══ WORKING DATA

Lemma exec_role_ops_app l1 l2 s : exec_role_ops (l1 ++ l2) s = exec_role_ops l2 (exec_role_ops l1 s).
Proof. apply fold_left_app. Qed.

Lemma from_user_tokens_ops l : from_user_tokens l = exec_role_ops (token_ops l) resolver_default.
Proof.
  unfold from_user_tokens. generalize resolver_default as s. induction l as [|t l IH]; intros s; [done|].
  unfold token_ops in *. cbn [map concat List.filter]. rewrite exec_role_ops_app, <- IH.
  assert (forall rule, fold_left (fun s r => add_mapping r rule s) (user_token_roles t) s
    = exec_role_ops (map (fun r => RoAddMapping r rule) (user_token_roles t)) s) as He.
  { intros rule. generalize (user_token_roles t) as k, s. clear. induction k as [|r k IHk]; intros s; [done|]. cbn. apply IHk. }
  case_bool_decide as Hr; cbn [negb fold_left].
  - rewrite Hr. by destruct (user_token_rule t).
  - by destruct (user_token_rule t); [rewrite He|].
Qed.

Definition role_map_default : role_map :=
  mkRoleMap (list_to_map (map (fun r => (rules_node_id r, r)) (roles resolver_default))) ∅.

Lemma default_represents : represents_roles resolver_default role_map_default.
Proof.
  assert (NoDup (map rules_node_id (roles resolver_default))) as Hn by (apply (bool_decide_unpack _); vm_compute; exact I).
  split; [split; [done|]|..]; cbn [runtime_roles rm_roles rm_runtime resolver_default role_map_default].
  - assert (forall n r, (list_to_map (map (fun r => (rules_node_id r, r)) (roles resolver_default)) : gmap NodeId RoleRules) !! n = Some r
      <-> r ∈ roles resolver_default /\ rules_node_id r = n) as Hm.
    { intros n r. rewrite <- elem_of_list_to_map.
      - rewrite list_elem_of_fmap. naive_solver.
      - by rewrite <- list_fmap_compose. }
    split; intros; rewrite ?Hm; [tauto|]. by apply Hm in H as [_ ?].
  - set_solver.
  - set_solver.
Qed.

════

■ **GOAL OF THE EXERCISE**
Return the lines above, starting at the one that contains "split; intros; rewrite" and running through the last, exactly as they appear, with no extra lines.

■ **SOLUTION TO THIS TASK**
    split; intros; rewrite ?Hm; [tauto|]. by apply Hm in H as [_ ?].
  - set_solver.
  - set_solver.
Qed.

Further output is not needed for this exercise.